Each unit begins combat with attack strength and accumulated time, which are the amount of damage it can sustain. In each round one unit succeeds in wounding the other.

The game engine calculates the attacker unit's attack bonuses: veteran level + offensive skill + attack bonuses of wonders; calculates the attacked unit's defense bonuses: veteran level + defensive skill + fortified bonus + city bonus + terrain's defense bonus + landscape's defense bonus + defense bonus of buildings + defense bonus of wonders; calculates the attack and defense points: attack strength * attack bonus and defense strength * defense bonus; decrease the health point of the attacked unit by the result of the attack points / defense points * gaussian randomness.

If the attacked unit has survived the attack, the game engine calculates the hit-back with half power.

Aftermath

Survived units have encounter one veteran point which gives them greater strength in all future engagements.

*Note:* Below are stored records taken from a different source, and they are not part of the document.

(** * The persistence and reconciliation engine of the sidebar notes

    A shallow embedding of [StorageService] (both variants found in the
    sources), of [MigrationService] and of the configuration record they
    read, with the properties of the engine stated over it.

    Conventions of the embedding:
    - JavaScript numbers are integers ([Z]); [NaN] is [None] in [option Z].
    - The JavaScript runtime services the engine calls ([JSON.parse],
      [JSON.stringify], [new Date(s).getTime()], [toISOString]) are the
      fields of the class [Runtime]; every definition and theorem is
      generic in it.  [refRuntime], at the end of the definitions, is an
      instance on which the model runs.
    - Asynchronous code is run to completion in program order; a promise
      that rejects is a [Throw]. *)

From Stdlib Require Import ZArith String Ascii List Lia Bool.
From stdpp Require Import base decidable option list sorting gmap strings.

Local Set Warnings "-register-all".
Local Open Scope string_scope.
Local Open Scope list_scope.
Local Open Scope Z_scope.

(** ** Values read from and written to disk *)

(** What [JSON.parse] returns.  An object keeps its properties in order;
    [JSON.parse] never yields the same key twice. *)
Inductive json : Type :=
  | JNull
  | JBool (b : bool)
  | JNum (n : Z)
  | JStr (s : string)
  | JArr (items : list json)
  | JObj (fields : list (string * json)).

Class Runtime := {
  (** the text of a file *)
  text : Type;
  (** [JSON.parse(data)]; [None] when it throws a [SyntaxError] *)
  JSON_parse : text -> option json;
  (** [JSON.stringify(value, null, 2)] *)
  JSON_stringify : json -> text;
  (** [new Date(s).getTime()]; [None] is [NaN] *)
  Date_getTime : string -> option Z;
  (** [new Date(ms).toISOString()] *)
  toISOString : Z -> string
}.

(** ** Data model (interfaces [NotesData], [LegacyNotesData]) *)

Inductive UIState := editor | render.
Inductive SyncStatus := synced | pending | conflict.

Record Metadata := {
  totalPages : Z;
  createdAt : string;
  syncStatus : option SyncStatus;
  fileModTime : option Z
}.

Record NotesData := {
  version : Z;
  lastModified : string;
  deviceId : string;
  state : UIState;
  currentPage : Z;
  pages : list string;
  bookmarks : option (list bool);
  metadata : Metadata
}.

Record LegacyNotesData := {
  legacy_state : UIState;
  legacy_currentPage : Z;
  legacy_pages : list string;
  legacy_version : option Z
}.

Definition set_bookmarks (d : NotesData) (b : option (list bool)) : NotesData :=
  {| version := version d; lastModified := lastModified d; deviceId := deviceId d;
     state := state d; currentPage := currentPage d; pages := pages d;
     bookmarks := b; metadata := metadata d |}.

(** The invariant of the data model: the bookmark flags exist and there is
    one per page. *)
Definition bookmarksMatchPages (d : NotesData) : Prop :=
  exists bs, bookmarks d = Some bs /\ length bs = length (pages d).

(** ** JavaScript containers used by the engine *)

(** [new Set(iterable)]: a set remembers insertion order, and [add] of a
    value already present changes nothing.  [Array.from(set)] lists the
    elements in insertion order. *)
Definition Set_add (s : list string) (x : string) : list string :=
  if decide (x ∈ s) then s else s ++ [x].

Definition Set_new (xs : list string) : list string := foldl Set_add [] xs.

Definition Array_from_Set (s : list string) : list string := s.

(** [new Map(entries)]: a later entry for a key replaces the earlier one. *)
Definition Map_new (entries : list (string * nat)) : gmap string nat :=
  foldl (fun m e => <[e.1 := e.2]> m) ∅ entries.

(** [a[i] = v] on an array: inside the array the slot is replaced, past its
    end the array grows (the slots in between are holes, read as [hole]). *)
Definition Array_set {A} (hole : A) (a : list A) (i : nat) (v : A) : list A :=
  if decide (i < length a)%nat then <[i := v]> a
  else a ++ replicate (i - length a) hole ++ [v].

(** [new Array(n).fill(false)] *)
Definition Array_fill_false (n : nat) : list bool := replicate n false.

(** [a > b] on numbers: false as soon as one side is [NaN]. *)
Definition js_gt (a b : option Z) : bool :=
  match a, b with
  | Some x, Some y => bool_decide (y < x)
  | _, _ => false
  end.

(** ** Configuration ([getConfig()]) *)

Inductive ConflictResolution := timestamp | manual.

Record BackupConfig := { enabled : bool; maxBackups : Z }.
Record SyncConfig := { conflictResolution : ConflictResolution }.

(** The storage location only selects the folder; the model has one
    storage folder, so that part of the configuration is left out. *)
Record Config := { backup : BackupConfig; sync : SyncConfig }.

(** What an operation reads but never changes: the configuration, the
    device id of the service ([this.deviceId]) and the clock.  Every
    [new Date()] of one operation reads the same instant [now]. *)
Record Env := { config : Config; this_deviceId : string; now : Z }.

(** ** [StorageService.mergeNotes] *)

(** One of the two [forEach] loops that carry bookmarks over: for the page at
    [idx] of the source, when the source flags it, the flag of the same page
    text in the merged list is set. *)
Definition carryBookmarks (pageIndexMap : gmap string nat)
    (srcPages : list string) (srcBookmarks : list bool)
    (merged : list bool) : list bool :=
  foldl (fun acc e =>
           match pageIndexMap !! e.2 with
           | Some newIdx =>
               if default false (srcBookmarks !! e.1)
               then Array_set false acc newIdx true
               else acc
           | None => acc
           end)
        merged (imap (fun idx page => (idx, page)) srcPages).

Section Merge.
Context `{R : Runtime}.
Variable env : Env.

Definition allPagesOf (localData remoteData : NotesData) : list string :=
  Array_from_Set (Set_new (pages localData ++ pages remoteData)).

Definition newerDataOf (localData remoteData : NotesData) : NotesData :=
  let localTime := Date_getTime (lastModified localData) in
  let remoteTime := Date_getTime (lastModified remoteData) in
  if js_gt localTime remoteTime then localData else remoteData.

Definition mergeNotes (localData remoteData : NotesData) : NotesData :=
  let allPages := allPagesOf localData remoteData in
  let newerData := newerDataOf localData remoteData in
  let fresh := Array_fill_false (length allPages) in
  let pageIndexMap := Map_new (imap (fun idx page => (page, idx)) allPages) in
  let afterLocal :=
    match bookmarks localData with
    | Some bs => carryBookmarks pageIndexMap (pages localData) bs fresh
    | None => fresh
    end in
  let afterRemote :=
    match bookmarks remoteData with
    | Some bs => carryBookmarks pageIndexMap (pages remoteData) bs afterLocal
    | None => afterLocal
    end in
  {| version := Z.max (version localData) (version remoteData);
     lastModified := toISOString (now env);
     deviceId := this_deviceId env;
     state := state newerData;
     currentPage := Z.min (currentPage newerData) (Z.of_nat (length allPages) - 1);
     pages := allPages;
     bookmarks := Some afterRemote;
     metadata :=
       {| totalPages := Z.of_nat (length allPages);
          createdAt :=
            (if decide (createdAt (metadata localData) = "")
             then createdAt (metadata remoteData)
             else createdAt (metadata localData));
          syncStatus := Some synced;
          fileModTime := None |} |}.
End Merge.

(** The page union in the words of the specification: walk the pages in
    encounter order and keep a page exactly when its text has not been met
    earlier. *)
Fixpoint firstOccurrences (earlier : list string) (xs : list string) : list string :=
  match xs with
  | [] => []
  | x :: rest =>
      if decide (x ∈ earlier) then firstOccurrences earlier rest
      else x :: firstOccurrences (x :: earlier) rest
  end.

(** ** JavaScript views of a parsed value *)

Fixpoint assoc (k : string) (fields : list (string * json)) : option json :=
  match fields with
  | [] => None
  | (k', v) :: rest => if decide (k' = k) then Some v else assoc k rest
  end.

(** [v.k] for the property names the engine reads; [None] is [undefined].
    (Reading a property of [null] throws; the callers below test for it.) *)
Definition prop (v : json) (k : string) : option json :=
  match v with
  | JObj fields => assoc k fields
  | _ => None
  end.

Inductive jstype := t_undefined | t_object | t_boolean | t_number | t_string.

Definition typeof (v : option json) : jstype :=
  match v with
  | None => t_undefined
  | Some JNull => t_object
  | Some (JBool _) => t_boolean
  | Some (JNum _) => t_number
  | Some (JStr _) => t_string
  | Some (JArr _) => t_object
  | Some (JObj _) => t_object
  end.

Definition jstype_eqb (a b : jstype) : bool :=
  match a, b with
  | t_undefined, t_undefined | t_object, t_object | t_boolean, t_boolean
  | t_number, t_number | t_string, t_string => true
  | _, _ => false
  end.

(** Truthiness, as [!v] and [if (v)] see it. *)
Definition truthy (v : option json) : bool :=
  match v with
  | None => false
  | Some JNull => false
  | Some (JBool b) => b
  | Some (JNum n) => negb (n =? 0)
  | Some (JStr s) => negb (String.eqb s "")
  | Some (JArr _) => true
  | Some (JObj _) => true
  end.

Definition isArray (v : option json) : bool :=
  match v with Some (JArr _) => true | _ => false end.

Definition strictEqStr (v : option json) (s : string) : bool :=
  match v with Some (JStr s') => String.eqb s' s | _ => false end.

Definition strictEqNum (v : option json) (n : Z) : bool :=
  match v with Some (JNum n') => n' =? n | _ => false end.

Units remain damaged after losing hit points in combat, and will enter subsequent engagements with this disadvantage. Damaged land and sea units also begin each movement with more movement time than normal, in proportion to what fraction of their total hit points remain. All units restores 20 points per hour if the unit is fortified and 4 points per hour otherwise.

If you sentry a damaged unit, it will become active again and demand further orders when its hit points are fully restored.

Cities and forts

When several units on the same square are attacked, the most appropriate unit (calculated by defense strength multiplied with health points) paired with the attacker unit. When a ship carrying other units is involved in combat (as either attacker or defender), only the ship participates in the engagement and its occupants are lost if the ship goes down.

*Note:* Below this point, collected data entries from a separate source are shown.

(** The [disabled] attribute of each control. *)
Definition disabled (c : Control) (a : App) : bool :=
  match c with
  | RecordButton _ => isRecording a || isLoading a
  | StopButton => negb (isRecording a)
  | FileInput => isLoading a || isRecording a
  | RefreshButton => isInspecting a || isLoading a || isRecording a
  | LoadButton _ | DeleteButton _ => isLoading a || isRecording a
  | ShowButton | DownloadTextButton =>
      is_null (activeTextFileHandle a) || isRecording a || isLoading a
  | PlayButton type | DownloadMediaButton type =>
      is_null (card_handle type a) || isRecording a
  end.

Definition usable (c : Control) (a : App) : Prop :=
  rendered c a = true ∧ disabled c a = false.

(** The label of the show button of [TextFileCard]. *)
Definition show_label (a : App) : string :=
  if negb (String.eqb (fileContent a) EmptyString) then "Hide" else "Show".

(** What the host hands to a handler: the outcome of
    [crypto.randomUUID()], the file of the change event, and the data the
    recorder still holds when it is stopped. *)
Record Input : Type := mkInput {
  uuid : string;
  selected : option File;
  last : list byte
}.

(** Using a control runs its handler; [text] is the decoder behind
    [file.text()]. *)
Definition click (text : list byte → string) (c : Control) (i : Input) : D unit :=
  match c with
  | RecordButton type => lift (startRecording type (uuid i))
  | StopButton => lift (stopRecording (last i))
  | FileInput => lift (handleFileSelect (selected i) (uuid i))
  | RefreshButton => lift handleListFiles
  | LoadButton fileName => lift (handleLoadFile fileName)
  | DeleteButton fileName => lift (handleDeleteFile fileName)
  | ShowButton => lift (handleShowFile text)
  | DownloadTextButton => handleDownloadTextFile
  | PlayButton type => lift (handlePlayMedia type)
  | DownloadMediaButton type => handleDownloadMedia type
  end.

Once the last defender has fallen you may enter the city kill one citizen if the attacker is a land unit and claim it as your own with either a land unit or helicopter;ships and aircraft can assault cities but not take them. Upon the capture of a city from another civilization, each building has a one-fifth chance of being destroyed, and the victor may discover a technology held by the vanquished.

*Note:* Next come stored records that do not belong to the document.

(** * The peer registry and lifecycle of the daemon server (server.go)

    A shallow embedding of [server.go]: the [server] struct, its lifecycle
    ([Start], [Stop]), the registry operations run by the peer manager
    ([addPeer], [removePeer]), the query handlers ([handleListPeers],
    [handleConnectPeer] and the dial goroutine it launches) and the caller
    side of [Peers].  Sequential code is written in a small state monad over
    a [world] (the server struct, the heap of slice backing arrays and the
    log of effects on collaborators and channels); the goroutines are put
    together by a labelled step function further down. *)

From stdpp Require Import gmap strings list fin_maps.
From Stdlib Require Import ZArith Lia.

Local Open Scope Z_scope.

(** ** Machine integers *)

(** [int32] arithmetic of [sync/atomic]: results wrap around. *)
Definition wrap32 (z : Z) : Z := (z + 2 ^ 31) mod 2 ^ 32 - 2 ^ 31.

Definition int32_range (z : Z) : Prop := - 2 ^ 31 <= z < 2 ^ 31.

(** ** Data *)

(** Go's [error] interface carries a message; [nil] is [None]. *)
Definition error : Type := string.

(** Modelled from the spec: [lndc.LNAdr] is declared outside this file.  The
    dial goroutine reads [PubKey], [Base58Adr] and [NetAddr]; the duplicate
    check only compares the [String()] renderings, kept as a field. *)
Record LNAdr := mkLNAdr {
  PubKey : option (list Z);
  Base58Adr : list Z;
  NetAddr : string;
  LNAdr_String : string
}.

(** Modelled from the spec: the [peer] struct is declared outside this file.
    [server.go] reads [id] and [lightningAddr] and calls [Start] and [Stop];
    the registry stores pointers, so a peer carries the address of its
    object. *)
Record peer := mkPeer {
  peer_ptr : positive;
  peer_id : Z;
  lightningAddr : LNAdr
}.

Global Instance LNAdr_eq_dec : EqDecision LNAdr.
Proof. solve_decision. Defined.

Global Instance peer_eq_dec : EqDecision peer.
Proof. solve_decision. Defined.

(** A [net.Listener]; [l_close] is what its [Close()] returns. *)
Record Listener := mkListener {
  l_addr : string;
  l_close : option error
}.

Global Instance Listener_eq_dec : EqDecision Listener.
Proof. solve_decision. Defined.

(** [wire.OutPoint]: transaction hash and output index. *)
Abbreviation OutPoint := (N * N)%type.

(** The [server] struct.  Channels are kept by their contents: the buffered
    [newPeers] and [donePeers] as queues, [quit] by whether it is closed;
    [wg] is the counter of the wait group.  The collaborators ([rpcServer],
    [lnwallet], [fundingMgr]) appear through the effects logged on them. *)
Record server := mkServer {
  started : Z;
  shutdown : Z;
  identityPriv : Z;
  listeners : list Listener;
  peers : gmap Z peer;
  chanIndex : gmap OutPoint peer;
  newPeers : list peer;
  donePeers : list peer;
  wg : Z;
  quit : bool
}.

(** Capacity of [newPeers] and [donePeers]. *)
Definition chanCap : nat := 100.

(** A slice header over a backing array on the heap. *)
Record slice := mkSlice {
  s_arr : positive;
  s_len : nat;
  s_cap : nat
}.

Global Instance slice_eq_dec : EqDecision slice.
Proof. solve_decision. Defined.

(** Reply channels are known by their address. *)
Abbreviation chan := positive.

Record connectPeerMsg := mkConnectPeerMsg {
  addr : LNAdr;
  resp : chan;
  err : chan
}.

Record listPeersMsg := mkListPeersMsg {
  lp_resp : chan
}.

Global Instance connectPeerMsg_eq_dec : EqDecision connectPeerMsg.
Proof. solve_decision. Defined.

Global Instance listPeersMsg_eq_dec : EqDecision listPeersMsg.
Proof. solve_decision. Defined.

(** What the type switch of [queryHandler] can receive. *)
Inductive query :=
| QConnectPeer (msg : connectPeerMsg)
| QListPeers (msg : listPeersMsg)
| QOther.

(** The goroutines launched by [go] statements in this file. *)
Inductive goroutine :=
| GoListener (l : Listener)
| GoPeerManager
| GoQueryHandler
| GoDial (msg : connectPeerMsg).

(** Effects on collaborators and channels, logged in program order.  A send
    is logged when the statement is executed. *)
Inductive event :=
| EvListenerClose (l : Listener)
| EvRpcServerStop
| EvWalletShutdown
| EvFundingMgrStart
| EvFundingMgrStop
| EvCloseQuit
| EvWgWait
| EvPeerStart (p : peer)
| EvPeerStop (p : peer)
| EvSendErr (c : chan) (e : option error)
| EvSendResp (c : chan) (v : Z)
| EvSendPeers (c : chan) (s : slice)
| EvSendNewPeers (p : peer)
| EvDial (priv : Z) (ipAddr : string) (remoteId : list Z)
| EvGo (g : goroutine).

Building a fortress requires the construction advance. To begin construction, move settlers, workers, or engineers to the location at which you desire a fort and give them the build fortress order. The work will require only three settler-turns. A fortress can stand anywhere outside of a city.

Nuclear

Nuclear missiles do not engage in combat like other units — they either strike within range of an SDI Defense and are harmlessly destroyed, or detonate and blast the entire 5x5 area centered on the unit or city they attack. Within the blast area all units are destroyed, cities lose half their population, and each land square has a one-half chance of becoming polluted with fallout.

Just as excessive pollution across the world can trigger global warming, fallout raises the chances of nuclear winter with the opposite effect — rather than coastlines becoming jungles and swamp, terrain begins changing into desert and tundra. Settlers, workers, and engineers must be given the clean fallout command to dispose of nuclear waste, which costs three settler-turns per square.